> _Task directions_:
Pull out of the data below the stretch of lines bounded by the one containing "(closed_socks n) (datagrams n ++" and the one containing "Definition set_client (p", both bounds included, unchanged.
*** Block opens ***
Definition set_mgr (m : ConnMgr) (n : Network) : Network :=
  mkNetwork (nAddress n) (nConfig n) (writeBufferSize n) (nComponents n) m (clients n) (conns n)
    (closed_socks n) (datagrams n) (events n) (killed n).
Definition set_clients (l : list PeerClient) (n : Network) : Network :=
  mkNetwork (nAddress n) (nConfig n) (writeBufferSize n) (nComponents n) (mgr n) l (conns n)
    (closed_socks n) (datagrams n) (events n) (killed n).
Definition set_conns (l : list ConnState) (n : Network) : Network :=
  mkNetwork (nAddress n) (nConfig n) (writeBufferSize n) (nComponents n) (mgr n) (clients n) l
    (closed_socks n) (datagrams n) (events n) (killed n).
Definition close_sock (s : Z) (n : Network) : Network :=
  mkNetwork (nAddress n) (nConfig n) (writeBufferSize n) (nComponents n) (mgr n) (clients n) (conns n)
    ({[s]} ∪ closed_socks n) (datagrams n) (events n) (killed n).
Definition add_datagrams (l : list (list Z)) (n : Network) : Network :=
  mkNetwork (nAddress n) (nConfig n) (writeBufferSize n) (nComponents n) (mgr n) (clients n) (conns n)
    (closed_socks n) (datagrams n ++ l) (events n) (killed n).
Definition add_events (l : list event) (n : Network) : Network :=
  mkNetwork (nAddress n) (nConfig n) (writeBufferSize n) (nComponents n) (mgr n) (clients n) (conns n)
    (closed_socks n) (datagrams n) (events n ++ l) (killed n).

(** Updates of a client through its pointer. *)
Definition set_client (p : nat) (f : PeerClient -> PeerClient) (n : Network) : Network :=
  set_clients (alter f p (clients n)) n.

Definition set_ID (id : option ID) (c : PeerClient) : PeerClient :=
  mkClient (cAddress c) id (PubKey c) (closed c) (outgoingReady c) (incomingReady c) (EnableAckReply c).
Definition set_closed (c : PeerClient) : PeerClient :=
  mkClient (cAddress c) (cID c) (PubKey c) true (outgoingReady c) (incomingReady c) (EnableAckReply c).

Inductive conn_err :=
| EAddress | ESelf | ENotReady | EDial | ENoConnection | ENilConn | EBlocked | EUnreachable
| EWire (e : wire_err).

(** ** Queries *)

Definition GetPeerClient (peerID : key) (n : Network) : option nat := peers (mgr n) !! peerID.

Definition NO_EXIST_ADDR : key := str "NO_EXIST_ADDR".

Definition GetAddrByPeerID (peerID : key) (n : Network) : key :=
  match GetPeerClient peerID n with
  | Some p => match clients n !! p with Some c => cAddress c | None => [] end
  | None => NO_EXIST_ADDR
  end.

Definition ClientExist (peerID : key) (n : Network) : bool := bool_decide (is_Some (peers (mgr n) !! peerID)).

Definition ConnectionStateExists (peerID : key) (n : Network) : bool :=
  bool_decide (is_Some (connections (mgr n) !! peerID)).

Definition ConnectionState (peerID : key) (n : Network) : option nat := connections (mgr n) !! peerID.

Definition PeersNum (n : Network) : nat := size (peers (mgr n)).
Definition ConnsNum (n : Network) : nat := size (connections (mgr n)).

(** PeerClient.PeerID *)
Definition PeerID (c : PeerClient) : key :=
  match cID c with Some id => hex_encode (NetKey id) | None => [] end.

Definition GetRealConnState (peerID : key) (n : Network) : Z * option conn_err :=
  match connStates (mgr n) !! peerID with
  | None => (PEER_UNREACHABLE, Some EUnreachable)
  | Some state =>
    match peers (mgr n) !! peerID with
    | None => (PEER_UNREACHABLE, Some EUnreachable)
    | Some _ =>
      match connections (mgr n) !! peerID with
      | None => (PEER_UNREACHABLE, Some EUnreachable)
      | Some _ => if state =? PEER_REACHABLE then (PEER_REACHABLE, None) else (PEER_UNREACHABLE, Some EUnreachable)
      end
    end
  end.

Definition UpdateConnState (peerID : key) (state : Z) (m : ConnMgr) : ConnMgr :=
  mkConnMgr (peers m) (connections m) (<[peerID := state]> (connStates m)) (mstreams m) (nodeQuit m).

(** ** Registration *)

(** Move the entries of [address] to [peerID], map by map, stopping at the first map that has none. *)
Definition resetConnMgrItemByPeerID (address peerID : key) (m : ConnMgr) : ConnMgr :=
  match peers m !! address with
  | None => m
  | Some peer =>
    let m := mkConnMgr (delete address (<[peerID := peer]> (peers m))) (connections m) (connStates m) (mstreams m) (nodeQuit m) in
    match connections m !! address with
    | None => m
    | Some conn =>
      let m := mkConnMgr (peers m) (delete address (<[peerID := conn]> (connections m))) (connStates m) (mstreams m) (nodeQuit m) in
      match connStates m !! address with
      | None => m
      | Some status =>
        let m := mkConnMgr (peers m) (connections m) (delete address (<[peerID := status]> (connStates m))) (mstreams m) (nodeQuit m) in
        match mstreams m !! address with
        | None => m
        | Some stream =>
          mkConnMgr (peers m) (connections m) (connStates m) (delete address (<[peerID := stream]> (mstreams m))) (nodeQuit m)
        end
      end
    end
  end.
*** Block closes ***
> _Exercise answer_:
    (closed_socks n) (datagrams n ++ l) (events n) (killed n).
Definition add_events (l : list event) (n : Network) : Network :=
  mkNetwork (nAddress n) (nConfig n) (writeBufferSize n) (nComponents n) (mgr n) (clients n) (conns n)
    (closed_socks n) (datagrams n) (events n ++ l) (killed n).

(** Updates of a client through its pointer. *)
Definition set_client (p : nat) (f : PeerClient -> PeerClient) (n : Network) : Network :=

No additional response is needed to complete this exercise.